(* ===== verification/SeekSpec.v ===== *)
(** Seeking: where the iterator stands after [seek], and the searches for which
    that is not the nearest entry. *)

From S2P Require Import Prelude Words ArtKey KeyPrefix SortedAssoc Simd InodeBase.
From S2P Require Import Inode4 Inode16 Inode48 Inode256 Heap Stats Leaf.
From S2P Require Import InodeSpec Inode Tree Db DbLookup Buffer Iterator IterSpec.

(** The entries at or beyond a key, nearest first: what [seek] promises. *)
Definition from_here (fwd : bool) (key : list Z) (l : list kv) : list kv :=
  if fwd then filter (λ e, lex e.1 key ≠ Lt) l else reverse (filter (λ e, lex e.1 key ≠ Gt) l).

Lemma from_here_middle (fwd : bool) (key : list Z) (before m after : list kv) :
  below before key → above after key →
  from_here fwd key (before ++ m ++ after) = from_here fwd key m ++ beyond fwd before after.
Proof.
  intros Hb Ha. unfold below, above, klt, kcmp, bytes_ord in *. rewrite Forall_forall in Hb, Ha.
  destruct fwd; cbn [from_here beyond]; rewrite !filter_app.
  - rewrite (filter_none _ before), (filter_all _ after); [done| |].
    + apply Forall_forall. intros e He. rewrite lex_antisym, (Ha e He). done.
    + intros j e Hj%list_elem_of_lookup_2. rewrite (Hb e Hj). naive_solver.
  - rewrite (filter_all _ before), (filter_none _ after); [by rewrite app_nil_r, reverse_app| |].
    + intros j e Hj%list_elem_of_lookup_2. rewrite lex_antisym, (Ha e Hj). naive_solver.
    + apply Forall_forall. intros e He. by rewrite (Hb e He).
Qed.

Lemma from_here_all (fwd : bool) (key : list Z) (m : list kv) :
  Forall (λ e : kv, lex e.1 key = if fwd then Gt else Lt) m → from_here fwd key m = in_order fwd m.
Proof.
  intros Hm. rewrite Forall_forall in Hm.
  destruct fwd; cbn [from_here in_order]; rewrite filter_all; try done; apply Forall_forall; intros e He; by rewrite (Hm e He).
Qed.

──────

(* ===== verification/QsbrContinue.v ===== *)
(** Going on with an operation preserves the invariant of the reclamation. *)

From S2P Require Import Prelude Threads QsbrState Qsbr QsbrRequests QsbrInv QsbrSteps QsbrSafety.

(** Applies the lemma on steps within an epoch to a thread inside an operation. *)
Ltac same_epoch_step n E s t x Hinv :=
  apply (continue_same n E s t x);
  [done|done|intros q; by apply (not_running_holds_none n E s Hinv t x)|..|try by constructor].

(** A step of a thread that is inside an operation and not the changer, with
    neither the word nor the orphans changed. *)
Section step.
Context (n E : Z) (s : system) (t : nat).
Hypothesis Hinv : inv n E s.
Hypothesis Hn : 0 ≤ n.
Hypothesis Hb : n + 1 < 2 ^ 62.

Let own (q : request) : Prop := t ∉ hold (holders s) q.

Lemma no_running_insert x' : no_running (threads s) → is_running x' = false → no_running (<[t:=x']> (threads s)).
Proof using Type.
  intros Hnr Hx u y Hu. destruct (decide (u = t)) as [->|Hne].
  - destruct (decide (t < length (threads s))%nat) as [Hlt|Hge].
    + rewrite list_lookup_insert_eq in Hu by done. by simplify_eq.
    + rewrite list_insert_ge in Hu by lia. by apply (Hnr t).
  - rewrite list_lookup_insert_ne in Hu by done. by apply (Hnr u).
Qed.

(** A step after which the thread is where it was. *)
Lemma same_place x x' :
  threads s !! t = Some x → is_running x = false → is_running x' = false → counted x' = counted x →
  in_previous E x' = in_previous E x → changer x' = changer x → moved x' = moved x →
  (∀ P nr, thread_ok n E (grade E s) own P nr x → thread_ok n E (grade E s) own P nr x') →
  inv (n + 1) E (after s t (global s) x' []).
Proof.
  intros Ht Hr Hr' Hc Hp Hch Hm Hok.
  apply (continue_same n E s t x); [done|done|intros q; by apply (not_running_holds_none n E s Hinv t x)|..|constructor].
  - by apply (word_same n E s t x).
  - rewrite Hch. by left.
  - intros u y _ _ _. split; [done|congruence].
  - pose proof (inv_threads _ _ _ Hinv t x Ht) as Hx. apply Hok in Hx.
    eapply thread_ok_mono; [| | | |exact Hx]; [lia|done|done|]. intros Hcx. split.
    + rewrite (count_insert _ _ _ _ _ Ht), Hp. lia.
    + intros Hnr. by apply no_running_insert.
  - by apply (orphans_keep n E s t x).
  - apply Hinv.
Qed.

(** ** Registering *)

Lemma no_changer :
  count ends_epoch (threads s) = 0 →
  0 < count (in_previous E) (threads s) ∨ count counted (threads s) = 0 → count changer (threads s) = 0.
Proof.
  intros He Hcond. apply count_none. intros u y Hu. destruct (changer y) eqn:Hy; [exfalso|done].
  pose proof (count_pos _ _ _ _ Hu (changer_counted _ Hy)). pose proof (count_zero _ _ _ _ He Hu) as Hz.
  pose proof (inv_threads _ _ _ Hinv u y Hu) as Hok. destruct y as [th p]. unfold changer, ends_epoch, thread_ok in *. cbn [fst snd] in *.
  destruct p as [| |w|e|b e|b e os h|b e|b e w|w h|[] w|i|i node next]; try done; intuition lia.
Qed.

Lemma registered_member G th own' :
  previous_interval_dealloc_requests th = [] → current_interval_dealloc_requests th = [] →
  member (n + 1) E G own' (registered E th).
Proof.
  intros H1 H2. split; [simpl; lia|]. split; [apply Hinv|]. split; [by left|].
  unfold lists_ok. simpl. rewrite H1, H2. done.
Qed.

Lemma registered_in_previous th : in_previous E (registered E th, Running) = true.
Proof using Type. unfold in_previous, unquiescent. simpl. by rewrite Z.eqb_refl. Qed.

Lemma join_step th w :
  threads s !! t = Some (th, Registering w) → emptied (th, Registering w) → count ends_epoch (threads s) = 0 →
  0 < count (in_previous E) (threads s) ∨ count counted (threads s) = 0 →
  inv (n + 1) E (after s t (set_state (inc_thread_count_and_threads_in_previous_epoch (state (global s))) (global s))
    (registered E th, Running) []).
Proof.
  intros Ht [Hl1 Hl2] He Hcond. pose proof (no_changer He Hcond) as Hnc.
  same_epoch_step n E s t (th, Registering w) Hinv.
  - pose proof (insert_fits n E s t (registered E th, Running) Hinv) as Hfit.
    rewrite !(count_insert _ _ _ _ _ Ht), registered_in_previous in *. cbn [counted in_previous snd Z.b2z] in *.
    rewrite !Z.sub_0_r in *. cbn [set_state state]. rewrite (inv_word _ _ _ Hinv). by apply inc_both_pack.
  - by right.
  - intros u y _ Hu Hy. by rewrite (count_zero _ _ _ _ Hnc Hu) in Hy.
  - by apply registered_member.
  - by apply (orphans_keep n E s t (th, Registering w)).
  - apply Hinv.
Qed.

──────

» WHAT THIS TASK INVOLVES
Please give back exactly the lines of the listing above that run from the one containing "intros H1 H2." through the one containing "Proof using Type. unfold", and only those.

» SOLUTION
  intros H1 H2. split; [simpl; lia|]. split; [apply Hinv|]. split; [by left|].
  unfold lists_ok. simpl. rewrite H1, H2. done.
Qed.

Lemma registered_in_previous th : in_previous E (registered E th, Running) = true.
Proof using Type. unfold in_previous, unquiescent. simpl. by rewrite Z.eqb_refl. Qed.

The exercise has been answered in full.